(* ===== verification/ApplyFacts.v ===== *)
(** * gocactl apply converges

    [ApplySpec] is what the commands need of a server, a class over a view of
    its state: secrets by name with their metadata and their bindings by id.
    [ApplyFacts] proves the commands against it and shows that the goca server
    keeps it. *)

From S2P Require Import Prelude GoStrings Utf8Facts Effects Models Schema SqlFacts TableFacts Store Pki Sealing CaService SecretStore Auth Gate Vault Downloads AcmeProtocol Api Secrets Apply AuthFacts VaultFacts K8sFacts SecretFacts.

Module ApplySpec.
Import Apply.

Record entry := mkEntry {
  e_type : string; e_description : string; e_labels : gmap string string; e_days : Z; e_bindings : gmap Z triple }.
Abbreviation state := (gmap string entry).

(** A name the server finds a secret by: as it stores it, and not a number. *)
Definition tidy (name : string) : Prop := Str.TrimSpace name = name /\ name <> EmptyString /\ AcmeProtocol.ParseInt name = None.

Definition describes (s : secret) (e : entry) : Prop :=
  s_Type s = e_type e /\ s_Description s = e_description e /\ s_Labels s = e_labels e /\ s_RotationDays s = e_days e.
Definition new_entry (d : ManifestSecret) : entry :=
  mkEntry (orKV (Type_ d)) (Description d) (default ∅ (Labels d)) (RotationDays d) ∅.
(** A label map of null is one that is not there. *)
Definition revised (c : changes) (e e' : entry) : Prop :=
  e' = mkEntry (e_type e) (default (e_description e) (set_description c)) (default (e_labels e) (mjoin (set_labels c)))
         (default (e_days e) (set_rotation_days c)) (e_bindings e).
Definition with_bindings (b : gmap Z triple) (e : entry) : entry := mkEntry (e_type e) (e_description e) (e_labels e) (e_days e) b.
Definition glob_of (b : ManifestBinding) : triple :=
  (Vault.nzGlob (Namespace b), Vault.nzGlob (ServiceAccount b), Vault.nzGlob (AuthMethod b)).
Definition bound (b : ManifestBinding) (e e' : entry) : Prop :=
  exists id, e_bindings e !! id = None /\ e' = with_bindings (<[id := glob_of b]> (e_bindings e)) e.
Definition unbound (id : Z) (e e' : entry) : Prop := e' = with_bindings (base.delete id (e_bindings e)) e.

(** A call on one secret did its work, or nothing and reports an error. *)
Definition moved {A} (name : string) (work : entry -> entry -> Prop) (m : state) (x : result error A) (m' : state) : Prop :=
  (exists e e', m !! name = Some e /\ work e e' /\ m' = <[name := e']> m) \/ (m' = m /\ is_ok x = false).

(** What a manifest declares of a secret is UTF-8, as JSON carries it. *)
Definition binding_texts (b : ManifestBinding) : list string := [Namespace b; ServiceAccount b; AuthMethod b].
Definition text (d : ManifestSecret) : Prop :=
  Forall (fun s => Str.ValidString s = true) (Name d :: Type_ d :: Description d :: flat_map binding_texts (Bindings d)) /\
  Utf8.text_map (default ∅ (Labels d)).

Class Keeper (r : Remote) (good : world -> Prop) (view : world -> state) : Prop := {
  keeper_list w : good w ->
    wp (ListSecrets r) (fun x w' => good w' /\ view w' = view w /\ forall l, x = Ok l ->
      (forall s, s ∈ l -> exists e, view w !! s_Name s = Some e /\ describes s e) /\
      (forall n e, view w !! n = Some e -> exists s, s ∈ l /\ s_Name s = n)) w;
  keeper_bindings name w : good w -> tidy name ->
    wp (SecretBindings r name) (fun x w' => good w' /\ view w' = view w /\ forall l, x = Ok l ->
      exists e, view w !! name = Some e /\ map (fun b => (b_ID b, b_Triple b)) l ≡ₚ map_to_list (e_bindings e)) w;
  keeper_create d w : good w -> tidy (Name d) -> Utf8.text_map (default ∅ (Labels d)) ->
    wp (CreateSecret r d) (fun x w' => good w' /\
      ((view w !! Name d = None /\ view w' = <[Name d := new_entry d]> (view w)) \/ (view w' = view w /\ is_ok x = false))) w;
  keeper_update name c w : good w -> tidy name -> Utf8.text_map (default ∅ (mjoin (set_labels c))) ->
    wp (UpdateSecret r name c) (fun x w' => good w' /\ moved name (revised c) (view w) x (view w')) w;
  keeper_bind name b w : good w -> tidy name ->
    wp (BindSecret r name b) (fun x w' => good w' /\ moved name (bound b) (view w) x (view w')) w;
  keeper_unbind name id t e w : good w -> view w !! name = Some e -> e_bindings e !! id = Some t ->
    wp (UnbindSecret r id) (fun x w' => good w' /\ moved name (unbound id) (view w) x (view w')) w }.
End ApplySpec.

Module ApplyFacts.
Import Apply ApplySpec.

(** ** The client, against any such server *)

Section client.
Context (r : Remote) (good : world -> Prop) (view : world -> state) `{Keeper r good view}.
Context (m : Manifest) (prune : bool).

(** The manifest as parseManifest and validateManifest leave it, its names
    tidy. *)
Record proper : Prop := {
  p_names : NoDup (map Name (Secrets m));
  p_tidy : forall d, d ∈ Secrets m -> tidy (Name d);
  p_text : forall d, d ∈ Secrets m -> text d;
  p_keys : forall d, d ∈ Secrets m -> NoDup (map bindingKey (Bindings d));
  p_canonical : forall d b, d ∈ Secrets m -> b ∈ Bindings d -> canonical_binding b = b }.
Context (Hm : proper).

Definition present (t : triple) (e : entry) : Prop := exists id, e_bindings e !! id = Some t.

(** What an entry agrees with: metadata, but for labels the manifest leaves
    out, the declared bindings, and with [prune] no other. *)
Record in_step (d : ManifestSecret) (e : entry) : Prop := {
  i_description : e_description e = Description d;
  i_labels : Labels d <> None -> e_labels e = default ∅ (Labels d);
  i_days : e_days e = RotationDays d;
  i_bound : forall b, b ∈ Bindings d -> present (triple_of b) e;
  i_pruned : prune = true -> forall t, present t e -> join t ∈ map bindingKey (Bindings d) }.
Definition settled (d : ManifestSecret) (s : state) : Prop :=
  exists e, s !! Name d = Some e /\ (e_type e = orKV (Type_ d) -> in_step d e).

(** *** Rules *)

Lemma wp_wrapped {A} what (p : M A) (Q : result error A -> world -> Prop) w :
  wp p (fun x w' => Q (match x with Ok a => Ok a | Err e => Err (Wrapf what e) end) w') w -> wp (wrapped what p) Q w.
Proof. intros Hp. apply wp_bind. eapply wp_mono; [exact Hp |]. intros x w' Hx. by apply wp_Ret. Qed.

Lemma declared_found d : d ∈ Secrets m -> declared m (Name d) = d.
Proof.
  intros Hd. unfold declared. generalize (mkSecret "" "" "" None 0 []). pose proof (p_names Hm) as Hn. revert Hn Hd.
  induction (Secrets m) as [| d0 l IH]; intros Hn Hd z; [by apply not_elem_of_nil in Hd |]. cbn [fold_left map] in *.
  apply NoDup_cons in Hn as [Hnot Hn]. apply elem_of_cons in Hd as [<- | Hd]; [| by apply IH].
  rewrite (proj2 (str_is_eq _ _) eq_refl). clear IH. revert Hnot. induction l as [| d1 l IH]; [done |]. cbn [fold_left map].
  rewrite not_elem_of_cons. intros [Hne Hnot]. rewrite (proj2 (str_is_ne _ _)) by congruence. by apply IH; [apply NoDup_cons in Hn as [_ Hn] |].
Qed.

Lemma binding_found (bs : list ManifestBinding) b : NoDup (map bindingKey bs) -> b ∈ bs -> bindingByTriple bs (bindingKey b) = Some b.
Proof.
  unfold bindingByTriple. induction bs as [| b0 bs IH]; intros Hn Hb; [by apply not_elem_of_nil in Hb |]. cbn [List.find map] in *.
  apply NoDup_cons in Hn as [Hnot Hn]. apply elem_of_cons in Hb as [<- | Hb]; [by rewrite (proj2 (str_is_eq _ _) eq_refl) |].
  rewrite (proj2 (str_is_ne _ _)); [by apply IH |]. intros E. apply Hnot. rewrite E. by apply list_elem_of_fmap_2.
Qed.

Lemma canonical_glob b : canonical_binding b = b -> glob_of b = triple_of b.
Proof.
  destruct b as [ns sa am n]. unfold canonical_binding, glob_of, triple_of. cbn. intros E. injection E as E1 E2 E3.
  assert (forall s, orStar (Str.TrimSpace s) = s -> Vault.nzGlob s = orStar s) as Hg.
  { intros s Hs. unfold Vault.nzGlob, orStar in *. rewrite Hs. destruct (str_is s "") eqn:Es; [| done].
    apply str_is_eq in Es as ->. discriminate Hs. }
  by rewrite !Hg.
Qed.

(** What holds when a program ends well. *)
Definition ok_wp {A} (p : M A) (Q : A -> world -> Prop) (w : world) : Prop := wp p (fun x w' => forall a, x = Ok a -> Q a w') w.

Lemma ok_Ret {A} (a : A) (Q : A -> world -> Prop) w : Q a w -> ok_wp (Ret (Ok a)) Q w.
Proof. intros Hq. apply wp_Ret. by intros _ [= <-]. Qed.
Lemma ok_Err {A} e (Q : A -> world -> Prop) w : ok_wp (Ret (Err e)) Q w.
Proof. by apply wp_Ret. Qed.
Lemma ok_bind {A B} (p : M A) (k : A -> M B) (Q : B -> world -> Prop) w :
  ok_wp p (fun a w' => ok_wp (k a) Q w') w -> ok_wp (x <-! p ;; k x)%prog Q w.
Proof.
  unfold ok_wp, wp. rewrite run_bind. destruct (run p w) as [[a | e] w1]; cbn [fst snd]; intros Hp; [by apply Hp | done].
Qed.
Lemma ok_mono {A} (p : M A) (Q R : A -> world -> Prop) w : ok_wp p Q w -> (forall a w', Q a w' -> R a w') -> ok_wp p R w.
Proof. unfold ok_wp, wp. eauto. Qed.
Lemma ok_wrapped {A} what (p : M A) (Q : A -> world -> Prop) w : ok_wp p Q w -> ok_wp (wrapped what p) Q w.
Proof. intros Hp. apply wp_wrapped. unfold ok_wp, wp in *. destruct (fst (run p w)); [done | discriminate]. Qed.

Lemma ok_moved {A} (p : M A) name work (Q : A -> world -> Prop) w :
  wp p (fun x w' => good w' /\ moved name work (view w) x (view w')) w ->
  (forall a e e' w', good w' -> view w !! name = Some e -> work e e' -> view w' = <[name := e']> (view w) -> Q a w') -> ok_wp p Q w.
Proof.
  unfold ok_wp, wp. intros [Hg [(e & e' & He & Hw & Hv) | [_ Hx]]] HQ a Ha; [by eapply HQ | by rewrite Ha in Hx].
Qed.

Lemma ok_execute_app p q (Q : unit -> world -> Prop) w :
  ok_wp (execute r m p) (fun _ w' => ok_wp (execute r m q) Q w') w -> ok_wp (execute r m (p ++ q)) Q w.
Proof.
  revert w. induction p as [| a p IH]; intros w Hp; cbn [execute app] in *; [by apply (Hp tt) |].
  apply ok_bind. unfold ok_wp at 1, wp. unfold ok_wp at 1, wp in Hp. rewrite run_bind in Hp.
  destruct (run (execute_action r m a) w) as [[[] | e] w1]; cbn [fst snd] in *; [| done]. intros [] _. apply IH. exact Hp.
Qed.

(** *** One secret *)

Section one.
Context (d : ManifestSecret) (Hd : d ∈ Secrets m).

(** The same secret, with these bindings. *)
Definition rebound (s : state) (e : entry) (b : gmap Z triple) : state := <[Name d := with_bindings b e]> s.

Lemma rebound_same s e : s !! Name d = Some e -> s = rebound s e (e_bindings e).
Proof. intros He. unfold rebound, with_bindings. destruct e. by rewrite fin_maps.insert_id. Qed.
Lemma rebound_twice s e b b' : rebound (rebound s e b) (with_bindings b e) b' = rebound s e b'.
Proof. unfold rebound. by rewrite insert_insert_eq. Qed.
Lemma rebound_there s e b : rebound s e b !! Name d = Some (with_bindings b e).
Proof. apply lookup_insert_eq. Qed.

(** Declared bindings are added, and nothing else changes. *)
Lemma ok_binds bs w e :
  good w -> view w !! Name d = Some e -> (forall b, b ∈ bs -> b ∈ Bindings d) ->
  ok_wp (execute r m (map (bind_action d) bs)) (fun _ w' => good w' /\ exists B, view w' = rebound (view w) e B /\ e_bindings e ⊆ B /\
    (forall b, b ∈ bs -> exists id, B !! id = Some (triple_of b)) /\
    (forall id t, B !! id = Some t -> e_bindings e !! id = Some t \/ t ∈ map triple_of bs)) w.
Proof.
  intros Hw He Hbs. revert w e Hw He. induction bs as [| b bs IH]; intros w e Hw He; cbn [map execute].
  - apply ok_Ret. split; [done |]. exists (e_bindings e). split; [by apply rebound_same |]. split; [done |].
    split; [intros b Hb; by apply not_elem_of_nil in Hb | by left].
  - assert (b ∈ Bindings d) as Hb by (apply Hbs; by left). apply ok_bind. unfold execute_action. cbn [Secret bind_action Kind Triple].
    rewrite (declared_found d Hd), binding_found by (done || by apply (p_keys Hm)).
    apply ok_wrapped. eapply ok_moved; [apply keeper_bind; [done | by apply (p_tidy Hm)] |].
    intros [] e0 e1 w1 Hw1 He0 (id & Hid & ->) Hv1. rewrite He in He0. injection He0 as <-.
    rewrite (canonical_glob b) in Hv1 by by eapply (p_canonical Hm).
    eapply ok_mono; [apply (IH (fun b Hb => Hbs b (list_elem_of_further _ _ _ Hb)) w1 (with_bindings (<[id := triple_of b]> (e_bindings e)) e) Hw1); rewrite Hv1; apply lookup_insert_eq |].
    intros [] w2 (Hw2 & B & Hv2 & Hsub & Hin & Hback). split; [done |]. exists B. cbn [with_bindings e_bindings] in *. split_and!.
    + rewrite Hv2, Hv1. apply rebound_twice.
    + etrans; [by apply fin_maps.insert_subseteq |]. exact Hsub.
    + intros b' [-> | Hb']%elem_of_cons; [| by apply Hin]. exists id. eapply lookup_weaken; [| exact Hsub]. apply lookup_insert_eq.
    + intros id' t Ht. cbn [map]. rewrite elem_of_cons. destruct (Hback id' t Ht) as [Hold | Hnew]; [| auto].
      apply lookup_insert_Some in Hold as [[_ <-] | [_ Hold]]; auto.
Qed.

────

§ EXERCISE DIRECTIONS
An exact, complete copy of the lines above from the one with "(** A name the" through the one with "Definition describes (s" is the whole answer.

§ PROBLEM SOLUTION
(** A name the server finds a secret by: as it stores it, and not a number. *)
Definition tidy (name : string) : Prop := Str.TrimSpace name = name /\ name <> EmptyString /\ AcmeProtocol.ParseInt name = None.

Definition describes (s : secret) (e : entry) : Prop :=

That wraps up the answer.